Word for word, restate the lines of the data from the first through the one containing "(succeeded (stage1_answer inv state) = []", and nothing else.

(DATA RECORDS Opens)

Lemma succeeded_nonempty_results inv state :
  succeeded (stage1_answer inv state) <> [] ->
  stage1_results (after_stage1 inv state) <> [].
Proof.
  intros H. rewrite after_stage1_results.
  destruct (succeeded (stage1_answer inv state)); [contradiction | discriminate].
Qed.

Ltac unfold_graph_steps :=
  unfold stage3_outcome, stage3_answer, stage3_prompt, after_stage2,
    stage2_answer, stage2_returns, stage2_prompt, after_stage1, merge,
    stage2_skipped, stage1_update, stage3_update;
  cbn [user_query stage1_results stage2_results label_to_model stage3_result
       metadata upd_stage1_results upd_stage2_results upd_label_to_model
       upd_stage3_result upd_metadata or_keep].

Section WholeGraph.

Variable parse : str -> list str.
Variable aggregate : list StageTwoResult -> dict str -> AggregateRanking.

(** X8.  A run of the graph returns a final state whenever stage 1 collected
    at most 1114047 results: after the Stage-1 dispatch alone when no model
    answered, and otherwise after exactly three invocations in the order
    council (query), council (ranking prompt), chairman.  With more results
    the run raises [ValueError] right after the Stage-1 dispatch. *)
Theorem graph_returns_unless_oversized (inv : Invoker) (state : CouncilState) :
  ((N.of_nat (length (succeeded (stage1_answer inv state))) <= 1114047)%N ->
   exists final calls,
     run inv (create_council_graph parse aggregate state)
       = (Returned final, calls) /\
     (succeeded (stage1_answer inv state) = [] ->
      calls = [CallParallel COUNCIL_MODELS (user_message (user_query state))]) /\
     (succeeded (stage1_answer inv state) <> [] ->
      exists ranking_prompt chairman_prompt,
        calls =
          [ CallParallel COUNCIL_MODELS (user_message (user_query state));
            CallParallel COUNCIL_MODELS (user_message ranking_prompt);
            CallSingle CHAIRMAN_MODEL (user_message chairman_prompt) ]))
  /\
  ((1114047 < N.of_nat (length (succeeded (stage1_answer inv state))))%N ->
   run inv (create_council_graph parse aggregate state)
   = (Raised ValueError,
      [CallParallel COUNCIL_MODELS (user_message (user_query state))])).
Proof.
  split.
  - intros Hle.
    destruct (succeeded (stage1_answer inv state)) as [| mr rest] eqn:E.
    + eexists. eexists. split; [now apply graph_run_empty |].
      split; [reflexivity | intros H; now contradiction H].
    + assert (Hsome : succeeded (stage1_answer inv state) <> [])
        by (rewrite E; discriminate).
      rewrite <- E in Hle. rewrite <- after_stage1_length in Hle.
      apply make_labels_Some in Hle.
      eexists. eexists.
      split; [apply (graph_run_full parse aggregate inv state Hsome Hle) |].
      split; [discriminate |].
      intros _. eexists. eexists. reflexivity.
  - intros Hgt. apply graph_run_oversized.
    + intros H. rewrite H in Hgt. cbn [length] in Hgt. lia.
    + apply make_labels_None. now rewrite after_stage1_length.
Qed.

(** X9.  A run of the graph depends on the initial state only through the
    query: two initial states with the same query give the same outcome,
    final state included, and the same invocations, whatever their other
    fields hold. *)
Theorem graph_depends_only_on_the_query (inv : Invoker)
  (state state' : CouncilState) :
  user_query state' = user_query state ->
  run inv (create_council_graph parse aggregate state')
  = run inv (create_council_graph parse aggregate state).
Proof.
  intros Hq.
  assert (Ha : stage1_answer inv state' = stage1_answer inv state)
    by (unfold stage1_answer; now rewrite Hq).
  assert (Hr : stage1_results (after_stage1 inv state')
               = stage1_results (after_stage1 inv state))
    by now rewrite !after_stage1_results, Ha.
  destruct (succeeded (stage1_answer inv state)) as [| mr rest] eqn:E.
  - rewrite (graph_run_empty parse aggregate inv state E).
    rewrite <- Ha in E.
    rewrite (graph_run_empty parse aggregate inv state' E).
    unfold_graph_steps. now rewrite Ha, Hq.
  - assert (Hsome : succeeded (stage1_answer inv state) <> [])
      by (rewrite E; discriminate).
    assert (Hsome' : succeeded (stage1_answer inv state') <> [])
      by now rewrite Ha.
    clear E.
    destruct (make_labels (length (stage1_results (after_stage1 inv state))))
      as [labels |] eqn:El.
    + rewrite (graph_run_full parse aggregate inv state Hsome El).
      rewrite <- Hr in El.
      rewrite (graph_run_full parse aggregate inv state' Hsome' El).
      unfold_graph_steps. now rewrite Ha, Hq.
    + rewrite (graph_run_oversized parse aggregate inv state Hsome El).
      rewrite <- Hr in El.
      rewrite (graph_run_oversized parse aggregate inv state' Hsome' El).
      now rewrite Hq.
Qed.

(** X10.  In the final state of a run that returns, the query is the initial
    one, the Stage-1 results are the successful answers of the Stage-1
    dispatch in its order, and the label map is aligned with them: its
    models are exactly the models that answered, in the same order (a model
    that failed has no label), it has one entry per result, and no key
    occurs twice. *)
Theorem graph_labels_exactly_the_models_that_answered (inv : Invoker)
  (state final : CouncilState) (calls : list Call) :
  run inv (create_council_graph parse aggregate state) = (Returned final, calls) ->
  user_query final = user_query state /\
  stage1_results final = map to_stage1 (succeeded (stage1_answer inv state)) /\
  values (label_to_model final) = map fst (succeeded (stage1_answer inv state)) /\
  length (label_to_model final) = length (stage1_results final) /\
  NoDup (keys (label_to_model final)).
Proof.
  intros Hrun.
  destruct (succeeded (stage1_answer inv state)) as [| mr rest] eqn:E.
  - rewrite (graph_run_empty parse aggregate inv state E) in Hrun.
    inversion Hrun; subst final calls. clear Hrun.
    unfold_graph_steps. rewrite collect_stage1_succeeded, E.
    repeat split; constructor.
  - assert (Hsome : succeeded (stage1_answer inv state) <> [])
      by (rewrite E; discriminate).
    rewrite <- E. clear E.
    destruct (make_labels (length (stage1_results (after_stage1 inv state))))
      as [labels |] eqn:El.
    + rewrite (graph_run_full parse aggregate inv state Hsome El) in Hrun.
      inversion Hrun; subst final calls. clear Hrun.
      apply make_labels_inv in El. destruct El as [_ ->].
      assert (Hres : stage1_results
                       (merge (after_stage2 parse aggregate inv state
                                 (map label_at
                                    (seq 0 (length (stage1_results
                                                      (after_stage1 inv state))))))
                          (stage3_update
                             (stage3_outcome parse aggregate inv state
                                (map label_at
                                   (seq 0 (length (stage1_results
                                                     (after_stage1 inv state))))))))
                     = stage1_results (after_stage1 inv state)) by reflexivity.
      assert (Hmap : label_to_model
                       (merge (after_stage2 parse aggregate inv state
                                 (map label_at
                                    (seq 0 (length (stage1_results
                                                      (after_stage1 inv state))))))
                          (stage3_update
                             (stage3_outcome parse aggregate inv state
                                (map label_at
                                   (seq 0 (length (stage1_results
                                                     (after_stage1 inv state))))))))
                     = combine
                         (map key_at
                            (seq 0 (length (stage1_results (after_stage1 inv state)))))
                         (map s1_model (stage1_results (after_stage1 inv state)))).
      { rewrite <- label_map_shape. reflexivity. }
      rewrite Hres, Hmap.
      assert (Hlens : length (map key_at
                                (seq 0 (length (stage1_results
                                                  (after_stage1 inv state)))))
                      = length (map s1_model
                                  (stage1_results (after_stage1 inv state))))
        by now rewrite !length_map, length_seq.
      split; [reflexivity | split; [apply after_stage1_results | split; [| split]]].
      * unfold values. rewrite (combine_values _ _ Hlens).
        rewrite after_stage1_results. apply to_stage1_models.
      * rewrite length_combine, Hlens, Nat.min_id. apply length_map.
      * unfold keys. rewrite (combine_keys _ _ Hlens).
        apply NoDup_key_at, seq_NoDup.
    + rewrite (graph_run_oversized parse aggregate inv state Hsome El) in Hrun.
      discriminate.
Qed.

(DATA RECORDS Closes)

## FINISHED TASK
Lemma succeeded_nonempty_results inv state :
  succeeded (stage1_answer inv state) <> [] ->
  stage1_results (after_stage1 inv state) <> [].
Proof.
  intros H. rewrite after_stage1_results.
  destruct (succeeded (stage1_answer inv state)); [contradiction | discriminate].
Qed.

Ltac unfold_graph_steps :=
  unfold stage3_outcome, stage3_answer, stage3_prompt, after_stage2,
    stage2_answer, stage2_returns, stage2_prompt, after_stage1, merge,
    stage2_skipped, stage1_update, stage3_update;
  cbn [user_query stage1_results stage2_results label_to_model stage3_result
       metadata upd_stage1_results upd_stage2_results upd_label_to_model
       upd_stage3_result upd_metadata or_keep].

Section WholeGraph.

Variable parse : str -> list str.
Variable aggregate : list StageTwoResult -> dict str -> AggregateRanking.

(** X8.  A run of the graph returns a final state whenever stage 1 collected
    at most 1114047 results: after the Stage-1 dispatch alone when no model
    answered, and otherwise after exactly three invocations in the order
    council (query), council (ranking prompt), chairman.  With more results
    the run raises [ValueError] right after the Stage-1 dispatch. *)
Theorem graph_returns_unless_oversized (inv : Invoker) (state : CouncilState) :
  ((N.of_nat (length (succeeded (stage1_answer inv state))) <= 1114047)%N ->
   exists final calls,
     run inv (create_council_graph parse aggregate state)
       = (Returned final, calls) /\
     (succeeded (stage1_answer inv state) = [] ->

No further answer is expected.